Direct genome sequencing of microbial samples can provide precise diagnostic information. With approaches that meet the need of rapid turnaround for clinical samples, similar methods can be applied to complex samples that contain multiple microbes in addition to human DNA. While analyzing the sequence of a set of organisms requires different approaches than single isolate sequencing, specialized methods can identify the potential pathogen sequence in metagenomic data from a mixed population [58, 59]. Metagenomic data can also be used to examine how much the sequence of a specific species varies within a single sample, separating out the contribution of different strains involved in mixed infections [60, 61]. With sufficient coverage or target enrichment, metagenomic sequence can also provide precise typing of specific mutations of clinical impact, such as those that promote or provide drug resistance. In this way, such approaches can tailor treatments to patients, particularly those at high risk of invasive infections, by using genomic data to predict how a patient will respond to a specific treatment.

Conclusions

Genome sequencing is becoming an increasingly common approach to study human fungal pathogens. Current studies seek to compare the genomes of hundreds of isolates of a given species and to examine pathogen populations at unprecedented scale. Sequencing is no longer a bottleneck; however, analysis approaches also need to continue to scale.

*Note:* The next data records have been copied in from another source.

(** The verdict of the two raising steps. *)
Lemma steps_verdict r t alignment areasons :
  consistent r → Forall raising (map tf_risk (findings t)) →
  ∃ d e, apply_trajectory (draft_of r) t = Ok d ∧ apply_alignment d alignment areasons = Ok e
    ∧ ∀ v, cr_decision v = d_decision e → cr_risk v = d_risk e → cr_reasons v = d_reasons e →
        cr_safer_next_step v = d_safer e → cr_intent_alignment v = alignment →
        review_verdict r t v.
Proof.
  intros [Hc Hval] Hraise.
  assert (draft_consistent (draft_of r)) as Hd0 by done.
  destruct (apply_trajectory_spec _ t Hd0 Hraise) as (d & Hd & Hr1 & Hreasons).
  pose proof (raised_consistent _ _ _ Hr1) as Hd1.
  destruct (apply_alignment_spec d alignment areasons Hd1) as (e & He & Hr2 & Hmis).
  exists d, e. split; [done|]. split; [done|]. intros v H1 H2 H3 H4 H5.
  pose proof (raised_trans _ _ _ _ _ Hr1 Hr2) as Hr.
  assert (Forall raising (map tf_risk (findings t)
    ++ (if alignment =s "mismatch" then ["medium"] else []))) as Hall.
  { apply Forall_app. split; [done|]. case_match; [|constructor].
    constructor; [apply mem_elem_of; by vm_compute|constructor]. }
  destruct (raised_consistent _ _ _ Hr) as [Hdec Hvr].
  assert (∀ risk, risk ∈ map tf_risk (findings t)
    ++ (if alignment =s "mismatch" then ["medium"] else []) →
    rank risk ≤ rank (cr_risk v) ∧ weaker Warn (cr_decision v)) as Hover.
  { intros risk Hin. pose proof (raised_over _ _ _ Hr risk Hin) as Hle.
    rewrite H1, H2, Hdec. split; [done|]. rewrite Forall_forall in Hall.
    eapply weaker_warn_of_rank; [by apply Hall|done|done]. }
  split.
  - by rewrite H1, H2.
  - rewrite H2. apply (raised_from _ _ _ Hr).
  - rewrite H1. apply (raised_weaker (draft_of r) _ _ Hd0 Hall Hr).
  - intros f Hf. destruct (Hover (tf_risk f)) as [? ?];
      [apply elem_of_app; left; by apply (list_elem_of_fmap_2 tf_risk)|].
    split; [done|]. split; [done|]. rewrite H3. eapply prefix_in; [apply (raised_reasons _ _ _ Hr2)|].
    by apply Hreasons.
  - rewrite H5. intros ->. apply Hover. apply elem_of_app. right. left.
  - rewrite H2, H5. destruct (raised_source _ _ _ Hr) as [->|Hin]; [by left|].
    apply elem_of_app in Hin as [(f & Hf & Hin)%list_elem_of_fmap|Hin].
    + right. left. by exists f.
    + right. right. destruct (alignment =s "mismatch") eqn:E; [|by apply elem_of_nil in Hin].
      apply eqb_true in E. by apply list_elem_of_singleton in Hin.
  - rewrite H3. apply (raised_reasons _ _ _ Hr).
  - intros Hf Hm. rewrite H5 in Hm. destruct (alignment =s "mismatch") eqn:E;
      [by apply eqb_true in E|].
    rewrite Hf in Hr. rewrite H1, H2, H3, H4, (raised_none _ _ _ Hr eq_refl). done.
Qed.

Lemma alignment_of_review st policy command intent context trace rr v :
  review_command close_to search st policy command intent context trace rr = Ok v →
  ∃ related, search (default command (stated intent)) = Ok related
    ∧ cr_intent_alignment v = fst (warn_for_intent_mismatch close_to command intent related)
    ∧ cr_related_commands v = map sr_command related.
Proof.
  unfold review_command. intros H. inv_res. exists x0.
  destruct (warn_for_intent_mismatch close_to command intent x0) as [al ar]. inv_res.
  by split.
Qed.

Lemma review_command_spec st policy command intent context trace rr v :
  policy_ok policy →
  review_command close_to search st policy command intent context trace rr = Ok v →
  ∃ r t,
    (match rr with Some r => Ok r | None => check_command st command context end) = Ok r
    ∧ evaluate_trajectory st policy trace command context (Some r) = Ok t
    ∧ cr_trace_length v = trace_length t
    ∧ (consistent r → review_verdict r t v).
Proof.
  unfold review_command. intros Hp H. inv_res.
  rename x into r, x0 into related.
  destruct (warn_for_intent_mismatch close_to command intent related) as [al ar]. inv_res.
  rename x into t, x0 into d, x1 into e.
  exists r, t. split; [done|]. split; [done|]. split; [done|]. intros Hc.
  assert (Forall raising (map tf_risk (findings t))) as Hraise by by eapply trajectory_raising.
  destruct (steps_verdict r t al ar Hc Hraise) as (d' & e' & Hd & He & Hall).
  match goal with H : apply_trajectory _ _ = Ok d |- _ => rewrite H in Hd end.
  injection Hd as <-.
  match goal with H : apply_alignment _ _ _ = Ok e |- _ => rewrite H in He end.
  injection He as <-. by apply Hall.
Qed.
(* ===== verification/Execution.v ===== *)
(** * Execution capabilities and observations ([ordin/execution.py])

    The advisory capability profile derived from the effects and resources of
    an action, and what a caller reports after an action was executed: their
    validation, their JSON forms and the derivation.  A mapping is an object
    with distinct keys. *)
From stdpp Require Import base list strings pretty.
From Stdlib Require Import Bool Ascii ZArith Lia.
From S2P Require Import Prelude PyStr Json.
#[local] Open Scope py_scope.

Definition EXECUTION_CAPABILITIES_SCHEMA_VERSION : string := "ordin.execution_capabilities.v1".
Definition ACTION_OBSERVATION_SCHEMA_VERSION : string := "ordin.action_observation.v1".
Definition OBSERVATION_HISTORY_SCHEMA_VERSION : string := "ordin.observation_history.v1".

Definition MAX_HISTORY_ITEMS : nat := 32.
Definition MAX_EFFECTS : nat := 128.
Definition MAX_RESOURCES : nat := 128.
Definition MAX_ID_LENGTH : nat := 128.
Definition MAX_METADATA_DEPTH : nat := 8.
Definition MAX_METADATA_ITEMS : nat := 128.
Definition MAX_METADATA_STRING_LENGTH : nat := Nat.pow 2 15.
Definition MAX_EFFECT_LENGTH : nat := 256.
#[global] Arguments MAX_METADATA_STRING_LENGTH : simpl never.

(** [^[a-z][a-z0-9_.-]*$] on the whole text. *)
Definition pattern_first (c : ascii) : bool := in_range 97 122 c.
Definition pattern_char (c : ascii) : bool :=
  in_range 97 122 c || in_range 48 57 c || mem (String c EmptyString) ["_"; "."; "-"].
Definition lower_pattern (s : string) : bool :=
  match s with
  | EmptyString => false
  | String c s' => pattern_first c && str_forall pattern_char s'
  end.
Definition RESOURCE_TYPE_PATTERN : string → bool := lower_pattern.
Definition EFFECT_PATTERN : string → bool := lower_pattern.

Definition FILESYSTEM_READ_ONLY_EFFECTS : list string :=
  ["filesystem.read"; "filesystem.metadata_read"].
Definition NETWORK_READ_ONLY_EFFECTS : list string := ["network.connect"; "network.download"].
Definition FILESYSTEM_RESOURCE_TYPES : list string := ["path"; "file"; "directory"].
Definition NETWORK_RESOURCE_TYPES : list string := ["url"; "host"; "network"; "endpoint"].

(** [ResourceLike]: what the derivation reads of a resource. *)
Class ResourceLike (R : Type) := {
  resource_type : R → string;
  resource_value : R → string }.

Genome data offers the resolution needed to examine microevolution of isolates during the course of infection and to pinpoint the source and transmission networks involved in outbreaks. The use of genomic approaches in diagnosis may become more routine and offers the potential to provide additional clinically actionable information such predictions of the level or potential for drug resistance. Even prior to some treatments, metagenomic information may identify fungi and other microbes that are a cause for concern. While real challenges exist to the wide implementation of microbial sequencing methods in the clinic, including turnaround time, ease of use and interpretation, and cost, these approaches enable a high-resolution view of the specific fungal isolates causing disease.